(Items listed in a dataset)
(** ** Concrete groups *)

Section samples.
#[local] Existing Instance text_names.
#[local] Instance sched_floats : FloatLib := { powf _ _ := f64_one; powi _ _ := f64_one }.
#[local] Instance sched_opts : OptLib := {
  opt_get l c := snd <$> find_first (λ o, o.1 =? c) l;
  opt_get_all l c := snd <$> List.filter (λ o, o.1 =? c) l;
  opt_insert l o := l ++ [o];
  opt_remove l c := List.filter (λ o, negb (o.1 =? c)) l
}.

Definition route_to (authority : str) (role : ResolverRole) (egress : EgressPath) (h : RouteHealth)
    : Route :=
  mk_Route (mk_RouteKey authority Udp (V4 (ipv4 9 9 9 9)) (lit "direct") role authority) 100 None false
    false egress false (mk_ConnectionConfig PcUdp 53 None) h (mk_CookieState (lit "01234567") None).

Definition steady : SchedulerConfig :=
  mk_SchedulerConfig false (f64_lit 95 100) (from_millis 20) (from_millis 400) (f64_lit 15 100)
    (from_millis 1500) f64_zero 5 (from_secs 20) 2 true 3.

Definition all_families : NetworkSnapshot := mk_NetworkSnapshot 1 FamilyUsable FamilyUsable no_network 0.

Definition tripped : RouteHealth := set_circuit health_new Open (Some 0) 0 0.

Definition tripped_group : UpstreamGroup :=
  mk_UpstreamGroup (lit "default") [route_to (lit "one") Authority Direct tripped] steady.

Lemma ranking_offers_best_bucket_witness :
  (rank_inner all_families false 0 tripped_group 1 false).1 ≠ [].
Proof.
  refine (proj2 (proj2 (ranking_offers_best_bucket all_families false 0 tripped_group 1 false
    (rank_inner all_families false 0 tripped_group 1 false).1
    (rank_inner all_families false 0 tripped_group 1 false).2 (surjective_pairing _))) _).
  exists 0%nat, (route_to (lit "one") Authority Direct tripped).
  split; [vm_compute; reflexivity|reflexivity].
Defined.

...

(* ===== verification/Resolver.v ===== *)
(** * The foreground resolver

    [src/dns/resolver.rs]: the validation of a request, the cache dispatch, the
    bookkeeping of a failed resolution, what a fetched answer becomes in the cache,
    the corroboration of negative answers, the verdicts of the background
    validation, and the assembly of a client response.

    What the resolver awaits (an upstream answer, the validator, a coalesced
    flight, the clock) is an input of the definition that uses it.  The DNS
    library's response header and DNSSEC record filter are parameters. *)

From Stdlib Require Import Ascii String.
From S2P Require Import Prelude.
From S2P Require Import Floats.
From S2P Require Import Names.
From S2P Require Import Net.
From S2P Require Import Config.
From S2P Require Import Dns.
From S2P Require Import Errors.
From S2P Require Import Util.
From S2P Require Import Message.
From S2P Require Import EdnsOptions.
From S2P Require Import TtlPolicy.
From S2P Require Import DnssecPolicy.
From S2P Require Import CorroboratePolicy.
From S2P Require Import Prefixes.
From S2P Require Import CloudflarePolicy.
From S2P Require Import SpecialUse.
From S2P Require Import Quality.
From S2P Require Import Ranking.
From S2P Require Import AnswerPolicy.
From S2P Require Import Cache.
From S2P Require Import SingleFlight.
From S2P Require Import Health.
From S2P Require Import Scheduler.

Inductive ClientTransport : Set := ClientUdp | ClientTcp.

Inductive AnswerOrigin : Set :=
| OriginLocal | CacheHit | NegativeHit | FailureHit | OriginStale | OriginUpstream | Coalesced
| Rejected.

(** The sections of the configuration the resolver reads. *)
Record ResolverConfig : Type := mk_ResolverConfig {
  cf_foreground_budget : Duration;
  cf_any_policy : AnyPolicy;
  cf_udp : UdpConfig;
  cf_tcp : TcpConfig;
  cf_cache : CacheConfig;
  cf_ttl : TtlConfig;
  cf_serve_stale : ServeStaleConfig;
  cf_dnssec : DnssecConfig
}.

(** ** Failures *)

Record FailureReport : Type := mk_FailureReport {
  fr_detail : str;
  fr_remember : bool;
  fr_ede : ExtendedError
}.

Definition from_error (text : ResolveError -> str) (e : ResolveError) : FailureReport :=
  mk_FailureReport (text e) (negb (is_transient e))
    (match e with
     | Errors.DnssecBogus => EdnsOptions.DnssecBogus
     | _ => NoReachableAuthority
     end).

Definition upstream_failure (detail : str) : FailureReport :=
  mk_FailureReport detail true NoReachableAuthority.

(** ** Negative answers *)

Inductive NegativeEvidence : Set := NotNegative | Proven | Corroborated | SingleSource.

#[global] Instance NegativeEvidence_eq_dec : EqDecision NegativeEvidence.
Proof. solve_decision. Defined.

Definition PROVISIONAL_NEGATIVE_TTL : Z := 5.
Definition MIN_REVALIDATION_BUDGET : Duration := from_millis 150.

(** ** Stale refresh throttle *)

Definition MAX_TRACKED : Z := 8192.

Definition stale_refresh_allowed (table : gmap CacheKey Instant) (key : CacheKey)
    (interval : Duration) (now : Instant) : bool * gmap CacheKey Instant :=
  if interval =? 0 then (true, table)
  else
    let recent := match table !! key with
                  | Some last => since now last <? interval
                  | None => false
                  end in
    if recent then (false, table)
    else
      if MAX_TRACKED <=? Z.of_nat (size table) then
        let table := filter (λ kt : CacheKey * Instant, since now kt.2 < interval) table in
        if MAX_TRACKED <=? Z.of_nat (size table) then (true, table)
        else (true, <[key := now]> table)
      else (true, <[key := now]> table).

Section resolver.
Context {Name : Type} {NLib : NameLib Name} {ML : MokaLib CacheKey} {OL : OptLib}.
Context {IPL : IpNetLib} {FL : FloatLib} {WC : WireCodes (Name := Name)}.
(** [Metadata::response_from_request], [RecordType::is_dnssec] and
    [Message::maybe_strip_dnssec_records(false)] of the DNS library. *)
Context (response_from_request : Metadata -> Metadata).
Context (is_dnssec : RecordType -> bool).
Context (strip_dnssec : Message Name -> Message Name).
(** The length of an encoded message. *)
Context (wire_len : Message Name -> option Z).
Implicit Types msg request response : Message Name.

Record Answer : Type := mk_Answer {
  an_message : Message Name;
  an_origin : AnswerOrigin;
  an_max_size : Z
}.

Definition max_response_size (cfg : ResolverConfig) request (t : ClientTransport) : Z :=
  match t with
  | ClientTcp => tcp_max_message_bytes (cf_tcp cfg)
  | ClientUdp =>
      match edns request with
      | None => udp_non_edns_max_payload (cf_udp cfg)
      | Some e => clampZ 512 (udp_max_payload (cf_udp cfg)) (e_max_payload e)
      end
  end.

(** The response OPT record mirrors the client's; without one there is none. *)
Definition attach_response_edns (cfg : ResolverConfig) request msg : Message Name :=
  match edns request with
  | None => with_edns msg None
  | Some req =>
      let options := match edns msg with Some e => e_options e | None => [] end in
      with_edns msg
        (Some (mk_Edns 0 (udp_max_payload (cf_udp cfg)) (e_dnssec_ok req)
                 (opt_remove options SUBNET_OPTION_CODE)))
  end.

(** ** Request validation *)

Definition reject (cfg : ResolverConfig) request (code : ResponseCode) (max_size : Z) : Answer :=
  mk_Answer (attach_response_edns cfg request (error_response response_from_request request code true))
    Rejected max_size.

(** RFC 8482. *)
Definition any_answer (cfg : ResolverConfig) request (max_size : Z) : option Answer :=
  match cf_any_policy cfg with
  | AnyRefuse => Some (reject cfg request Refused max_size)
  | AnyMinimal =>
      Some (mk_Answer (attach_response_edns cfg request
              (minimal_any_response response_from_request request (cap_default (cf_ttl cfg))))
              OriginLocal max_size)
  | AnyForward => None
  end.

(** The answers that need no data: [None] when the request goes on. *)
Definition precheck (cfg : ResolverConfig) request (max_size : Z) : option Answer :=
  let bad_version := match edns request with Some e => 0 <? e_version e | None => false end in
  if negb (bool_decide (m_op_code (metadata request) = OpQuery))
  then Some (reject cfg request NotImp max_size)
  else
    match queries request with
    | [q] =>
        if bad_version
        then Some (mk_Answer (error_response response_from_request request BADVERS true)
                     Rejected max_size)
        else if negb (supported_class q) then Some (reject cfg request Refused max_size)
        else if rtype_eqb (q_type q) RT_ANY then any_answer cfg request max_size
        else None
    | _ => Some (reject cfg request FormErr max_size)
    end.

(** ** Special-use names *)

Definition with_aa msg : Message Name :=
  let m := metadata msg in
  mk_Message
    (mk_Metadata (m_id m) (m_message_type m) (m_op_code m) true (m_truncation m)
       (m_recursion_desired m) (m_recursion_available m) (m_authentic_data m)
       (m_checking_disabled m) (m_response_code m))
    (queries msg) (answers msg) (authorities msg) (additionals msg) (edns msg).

==

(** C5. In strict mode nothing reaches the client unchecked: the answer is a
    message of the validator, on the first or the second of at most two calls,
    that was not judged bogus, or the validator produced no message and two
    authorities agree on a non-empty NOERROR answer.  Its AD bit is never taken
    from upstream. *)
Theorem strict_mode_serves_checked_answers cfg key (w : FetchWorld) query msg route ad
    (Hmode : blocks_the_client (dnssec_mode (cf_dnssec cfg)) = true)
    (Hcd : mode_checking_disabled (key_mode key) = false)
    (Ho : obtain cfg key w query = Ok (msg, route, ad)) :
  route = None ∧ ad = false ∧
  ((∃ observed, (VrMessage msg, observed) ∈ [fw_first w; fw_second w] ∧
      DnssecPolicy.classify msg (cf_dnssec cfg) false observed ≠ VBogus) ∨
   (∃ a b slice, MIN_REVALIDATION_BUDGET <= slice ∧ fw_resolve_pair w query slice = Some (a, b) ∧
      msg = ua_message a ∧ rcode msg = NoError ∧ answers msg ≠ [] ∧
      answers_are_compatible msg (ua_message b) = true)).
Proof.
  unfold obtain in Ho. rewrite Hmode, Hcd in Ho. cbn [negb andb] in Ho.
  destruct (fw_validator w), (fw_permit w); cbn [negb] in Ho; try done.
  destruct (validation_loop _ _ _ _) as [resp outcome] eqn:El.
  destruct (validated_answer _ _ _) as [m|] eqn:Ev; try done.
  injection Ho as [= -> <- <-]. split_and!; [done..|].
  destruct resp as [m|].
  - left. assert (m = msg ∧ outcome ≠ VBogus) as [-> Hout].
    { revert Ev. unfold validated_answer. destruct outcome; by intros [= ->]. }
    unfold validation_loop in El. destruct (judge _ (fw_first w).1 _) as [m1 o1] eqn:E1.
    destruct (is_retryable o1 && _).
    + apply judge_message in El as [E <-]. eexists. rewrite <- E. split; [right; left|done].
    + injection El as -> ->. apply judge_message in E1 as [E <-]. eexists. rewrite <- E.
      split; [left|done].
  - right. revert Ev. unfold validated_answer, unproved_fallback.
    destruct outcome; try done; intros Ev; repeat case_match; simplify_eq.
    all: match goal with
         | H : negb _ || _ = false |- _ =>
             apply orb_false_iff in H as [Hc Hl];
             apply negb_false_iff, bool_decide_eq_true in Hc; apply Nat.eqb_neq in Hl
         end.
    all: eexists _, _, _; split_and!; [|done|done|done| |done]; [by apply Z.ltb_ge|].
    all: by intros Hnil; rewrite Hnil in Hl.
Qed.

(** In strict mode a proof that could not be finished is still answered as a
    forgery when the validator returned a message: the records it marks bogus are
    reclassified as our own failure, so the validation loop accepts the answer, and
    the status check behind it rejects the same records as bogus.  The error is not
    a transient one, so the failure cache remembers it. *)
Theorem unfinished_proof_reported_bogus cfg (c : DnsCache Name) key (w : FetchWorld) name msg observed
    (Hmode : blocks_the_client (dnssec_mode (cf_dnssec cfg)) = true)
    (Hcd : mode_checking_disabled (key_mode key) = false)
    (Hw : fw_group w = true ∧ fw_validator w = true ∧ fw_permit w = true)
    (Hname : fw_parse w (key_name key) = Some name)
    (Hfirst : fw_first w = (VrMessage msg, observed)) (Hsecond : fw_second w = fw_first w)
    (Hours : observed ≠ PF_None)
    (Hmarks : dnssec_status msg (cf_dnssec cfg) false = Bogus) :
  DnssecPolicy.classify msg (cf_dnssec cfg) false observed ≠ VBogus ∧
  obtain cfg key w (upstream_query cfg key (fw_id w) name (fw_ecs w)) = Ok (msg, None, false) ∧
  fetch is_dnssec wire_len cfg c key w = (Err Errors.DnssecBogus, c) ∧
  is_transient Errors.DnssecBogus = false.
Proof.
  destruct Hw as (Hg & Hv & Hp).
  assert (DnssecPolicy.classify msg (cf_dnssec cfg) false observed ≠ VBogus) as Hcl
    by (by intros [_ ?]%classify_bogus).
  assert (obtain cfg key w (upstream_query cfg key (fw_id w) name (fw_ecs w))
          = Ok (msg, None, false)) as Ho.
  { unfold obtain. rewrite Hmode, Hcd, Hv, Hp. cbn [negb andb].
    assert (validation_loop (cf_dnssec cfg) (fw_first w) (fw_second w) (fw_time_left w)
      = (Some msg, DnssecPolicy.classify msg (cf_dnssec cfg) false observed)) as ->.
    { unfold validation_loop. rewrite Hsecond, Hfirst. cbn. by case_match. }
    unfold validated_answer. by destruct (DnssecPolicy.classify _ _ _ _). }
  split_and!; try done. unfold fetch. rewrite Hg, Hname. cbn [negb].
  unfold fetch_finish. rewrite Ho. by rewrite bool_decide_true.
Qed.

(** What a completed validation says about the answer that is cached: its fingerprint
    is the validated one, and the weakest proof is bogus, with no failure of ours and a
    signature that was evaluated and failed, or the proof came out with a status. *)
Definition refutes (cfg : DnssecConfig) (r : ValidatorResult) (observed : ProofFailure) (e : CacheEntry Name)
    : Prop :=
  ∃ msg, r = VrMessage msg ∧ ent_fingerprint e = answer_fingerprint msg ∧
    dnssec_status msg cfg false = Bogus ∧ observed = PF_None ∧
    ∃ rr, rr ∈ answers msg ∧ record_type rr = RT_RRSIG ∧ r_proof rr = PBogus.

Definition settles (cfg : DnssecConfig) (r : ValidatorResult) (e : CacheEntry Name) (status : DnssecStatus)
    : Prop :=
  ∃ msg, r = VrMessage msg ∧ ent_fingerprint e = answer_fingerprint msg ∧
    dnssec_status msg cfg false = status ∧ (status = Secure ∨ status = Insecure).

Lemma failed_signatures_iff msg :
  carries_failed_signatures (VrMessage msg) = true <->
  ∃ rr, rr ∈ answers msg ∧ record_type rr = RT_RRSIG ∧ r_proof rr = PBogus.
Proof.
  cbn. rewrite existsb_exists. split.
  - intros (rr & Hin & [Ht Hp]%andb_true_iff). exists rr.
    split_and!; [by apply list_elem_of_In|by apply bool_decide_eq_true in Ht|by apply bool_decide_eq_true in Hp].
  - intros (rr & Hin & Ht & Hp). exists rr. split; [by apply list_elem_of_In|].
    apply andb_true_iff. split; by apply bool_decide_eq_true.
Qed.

TASK OBJECTIVE: Print again the lines of the entries above that fall between the line holding "else if negb" and the line holding "(queries msg) (answers", inclusive, exactly as they stand.

ANSWER AREA:
        else if negb (supported_class q) then Some (reject cfg request Refused max_size)
        else if rtype_eqb (q_type q) RT_ANY then any_answer cfg request max_size
        else None
    | _ => Some (reject cfg request FormErr max_size)
    end.

(** ** Special-use names *)

Definition with_aa msg : Message Name :=
  let m := metadata msg in
  mk_Message
    (mk_Metadata (m_id m) (m_message_type m) (m_op_code m) true (m_truncation m)
       (m_recursion_desired m) (m_recursion_available m) (m_authentic_data m)
       (m_checking_disabled m) (m_response_code m))
    (queries msg) (answers msg) (authorities msg) (additionals msg) (edns msg).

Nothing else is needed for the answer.